● Given records:
+===+

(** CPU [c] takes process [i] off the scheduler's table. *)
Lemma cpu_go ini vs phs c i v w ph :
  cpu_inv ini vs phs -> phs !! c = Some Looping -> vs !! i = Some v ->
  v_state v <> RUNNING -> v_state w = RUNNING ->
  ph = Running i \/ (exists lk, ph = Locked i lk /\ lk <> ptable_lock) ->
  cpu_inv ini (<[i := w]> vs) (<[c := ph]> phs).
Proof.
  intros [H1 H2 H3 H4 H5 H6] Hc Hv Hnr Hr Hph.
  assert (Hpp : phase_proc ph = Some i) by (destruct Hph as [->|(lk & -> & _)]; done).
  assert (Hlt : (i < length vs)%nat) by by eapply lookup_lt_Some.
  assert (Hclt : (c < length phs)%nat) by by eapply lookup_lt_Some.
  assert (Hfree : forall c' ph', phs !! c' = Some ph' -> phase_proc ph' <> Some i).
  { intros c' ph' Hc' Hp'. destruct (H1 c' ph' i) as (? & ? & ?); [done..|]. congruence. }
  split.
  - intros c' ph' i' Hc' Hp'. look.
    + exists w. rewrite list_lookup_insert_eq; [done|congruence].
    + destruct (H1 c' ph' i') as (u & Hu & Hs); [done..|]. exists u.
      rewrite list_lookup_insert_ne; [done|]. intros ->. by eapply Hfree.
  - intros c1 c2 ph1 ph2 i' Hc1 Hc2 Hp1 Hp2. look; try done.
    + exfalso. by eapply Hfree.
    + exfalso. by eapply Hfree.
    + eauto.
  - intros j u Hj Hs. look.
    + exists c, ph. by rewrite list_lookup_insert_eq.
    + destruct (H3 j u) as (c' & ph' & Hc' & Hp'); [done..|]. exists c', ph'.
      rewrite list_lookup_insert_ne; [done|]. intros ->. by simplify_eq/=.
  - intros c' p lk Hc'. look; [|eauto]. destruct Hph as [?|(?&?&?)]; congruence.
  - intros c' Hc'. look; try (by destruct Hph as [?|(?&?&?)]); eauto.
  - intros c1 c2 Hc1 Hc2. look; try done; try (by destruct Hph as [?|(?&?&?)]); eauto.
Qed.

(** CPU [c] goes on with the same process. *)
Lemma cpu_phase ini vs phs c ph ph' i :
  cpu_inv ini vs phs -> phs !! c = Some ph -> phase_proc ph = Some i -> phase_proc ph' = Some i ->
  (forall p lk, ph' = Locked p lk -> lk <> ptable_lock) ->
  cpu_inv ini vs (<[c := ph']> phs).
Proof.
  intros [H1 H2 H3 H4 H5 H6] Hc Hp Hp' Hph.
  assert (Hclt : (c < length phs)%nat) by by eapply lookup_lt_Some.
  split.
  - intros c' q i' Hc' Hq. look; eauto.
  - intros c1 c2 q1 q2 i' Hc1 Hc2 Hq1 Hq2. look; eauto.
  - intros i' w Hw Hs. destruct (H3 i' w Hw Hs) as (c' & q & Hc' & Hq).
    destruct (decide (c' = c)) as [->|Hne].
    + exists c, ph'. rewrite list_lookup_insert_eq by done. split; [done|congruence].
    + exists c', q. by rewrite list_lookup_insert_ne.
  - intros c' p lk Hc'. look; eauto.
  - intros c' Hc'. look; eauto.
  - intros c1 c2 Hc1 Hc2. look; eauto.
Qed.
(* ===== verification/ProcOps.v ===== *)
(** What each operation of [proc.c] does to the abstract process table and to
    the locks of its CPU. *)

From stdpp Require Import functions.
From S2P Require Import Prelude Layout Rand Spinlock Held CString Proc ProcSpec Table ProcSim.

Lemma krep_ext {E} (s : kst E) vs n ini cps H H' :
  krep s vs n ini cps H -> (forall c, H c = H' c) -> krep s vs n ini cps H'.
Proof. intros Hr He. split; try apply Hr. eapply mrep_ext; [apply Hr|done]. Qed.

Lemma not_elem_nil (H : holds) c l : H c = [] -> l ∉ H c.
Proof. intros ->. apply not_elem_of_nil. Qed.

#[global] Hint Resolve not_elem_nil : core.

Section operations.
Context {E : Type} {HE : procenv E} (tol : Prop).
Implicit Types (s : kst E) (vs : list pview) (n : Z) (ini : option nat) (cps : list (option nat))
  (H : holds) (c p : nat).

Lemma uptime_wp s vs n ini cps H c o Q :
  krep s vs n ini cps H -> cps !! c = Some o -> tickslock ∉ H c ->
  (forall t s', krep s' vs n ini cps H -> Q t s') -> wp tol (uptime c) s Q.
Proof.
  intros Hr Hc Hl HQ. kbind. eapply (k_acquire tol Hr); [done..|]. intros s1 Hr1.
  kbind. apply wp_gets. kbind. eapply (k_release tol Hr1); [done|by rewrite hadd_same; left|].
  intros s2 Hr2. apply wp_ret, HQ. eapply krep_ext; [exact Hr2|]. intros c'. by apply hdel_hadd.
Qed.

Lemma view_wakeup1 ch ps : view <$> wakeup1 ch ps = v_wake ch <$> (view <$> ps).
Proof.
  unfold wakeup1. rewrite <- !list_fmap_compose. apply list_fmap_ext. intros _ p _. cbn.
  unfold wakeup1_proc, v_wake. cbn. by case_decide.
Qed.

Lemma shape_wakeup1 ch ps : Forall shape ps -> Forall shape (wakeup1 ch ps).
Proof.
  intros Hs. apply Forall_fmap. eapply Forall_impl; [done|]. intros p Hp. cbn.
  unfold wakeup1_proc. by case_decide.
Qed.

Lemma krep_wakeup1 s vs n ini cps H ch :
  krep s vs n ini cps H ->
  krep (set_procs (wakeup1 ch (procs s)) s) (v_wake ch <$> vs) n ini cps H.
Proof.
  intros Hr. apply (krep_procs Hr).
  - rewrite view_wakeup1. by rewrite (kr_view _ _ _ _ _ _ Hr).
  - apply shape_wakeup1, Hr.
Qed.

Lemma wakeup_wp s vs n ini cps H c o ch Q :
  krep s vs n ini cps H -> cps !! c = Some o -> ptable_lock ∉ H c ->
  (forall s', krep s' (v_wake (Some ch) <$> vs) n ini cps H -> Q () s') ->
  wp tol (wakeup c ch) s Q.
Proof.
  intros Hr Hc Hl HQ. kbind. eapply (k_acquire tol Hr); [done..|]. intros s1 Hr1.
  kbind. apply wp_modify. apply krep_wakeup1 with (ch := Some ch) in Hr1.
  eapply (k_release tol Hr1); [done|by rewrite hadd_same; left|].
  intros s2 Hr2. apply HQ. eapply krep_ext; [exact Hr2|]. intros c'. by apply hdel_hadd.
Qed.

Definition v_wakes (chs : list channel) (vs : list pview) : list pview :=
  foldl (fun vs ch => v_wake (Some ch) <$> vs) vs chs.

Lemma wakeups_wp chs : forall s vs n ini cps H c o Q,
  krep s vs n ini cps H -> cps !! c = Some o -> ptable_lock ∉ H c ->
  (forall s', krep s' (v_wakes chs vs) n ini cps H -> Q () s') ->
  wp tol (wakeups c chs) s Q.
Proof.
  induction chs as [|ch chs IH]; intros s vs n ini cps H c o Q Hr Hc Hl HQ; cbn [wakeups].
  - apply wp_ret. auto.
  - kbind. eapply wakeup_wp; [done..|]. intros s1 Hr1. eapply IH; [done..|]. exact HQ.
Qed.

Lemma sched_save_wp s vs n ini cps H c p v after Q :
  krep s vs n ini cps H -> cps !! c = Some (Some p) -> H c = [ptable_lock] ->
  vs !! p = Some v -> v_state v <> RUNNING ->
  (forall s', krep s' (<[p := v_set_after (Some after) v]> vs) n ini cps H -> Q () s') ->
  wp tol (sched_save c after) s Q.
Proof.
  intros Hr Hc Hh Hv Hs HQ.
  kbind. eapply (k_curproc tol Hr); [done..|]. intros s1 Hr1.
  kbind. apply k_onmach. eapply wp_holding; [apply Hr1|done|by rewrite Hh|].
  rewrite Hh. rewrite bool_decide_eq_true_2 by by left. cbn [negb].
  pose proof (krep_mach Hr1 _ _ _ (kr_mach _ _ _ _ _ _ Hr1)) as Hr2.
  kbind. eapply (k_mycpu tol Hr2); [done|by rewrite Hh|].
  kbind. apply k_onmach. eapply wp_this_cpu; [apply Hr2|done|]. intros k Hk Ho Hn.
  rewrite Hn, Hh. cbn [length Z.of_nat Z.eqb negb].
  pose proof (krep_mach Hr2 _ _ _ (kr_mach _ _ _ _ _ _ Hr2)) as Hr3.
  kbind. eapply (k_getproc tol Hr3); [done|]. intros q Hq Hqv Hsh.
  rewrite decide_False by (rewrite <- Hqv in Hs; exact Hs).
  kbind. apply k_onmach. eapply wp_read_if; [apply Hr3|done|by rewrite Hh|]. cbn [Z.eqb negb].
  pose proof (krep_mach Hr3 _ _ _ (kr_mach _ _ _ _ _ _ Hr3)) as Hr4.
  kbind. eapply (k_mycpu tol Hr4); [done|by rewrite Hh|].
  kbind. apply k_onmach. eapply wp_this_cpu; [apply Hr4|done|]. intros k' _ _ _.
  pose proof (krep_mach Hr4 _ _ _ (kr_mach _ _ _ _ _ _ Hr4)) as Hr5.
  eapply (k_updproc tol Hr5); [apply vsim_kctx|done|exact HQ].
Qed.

+===+

● What is required:
Examine the listing and count its lines containing the word "Hfree". State the count alone.

● Expected answer:
4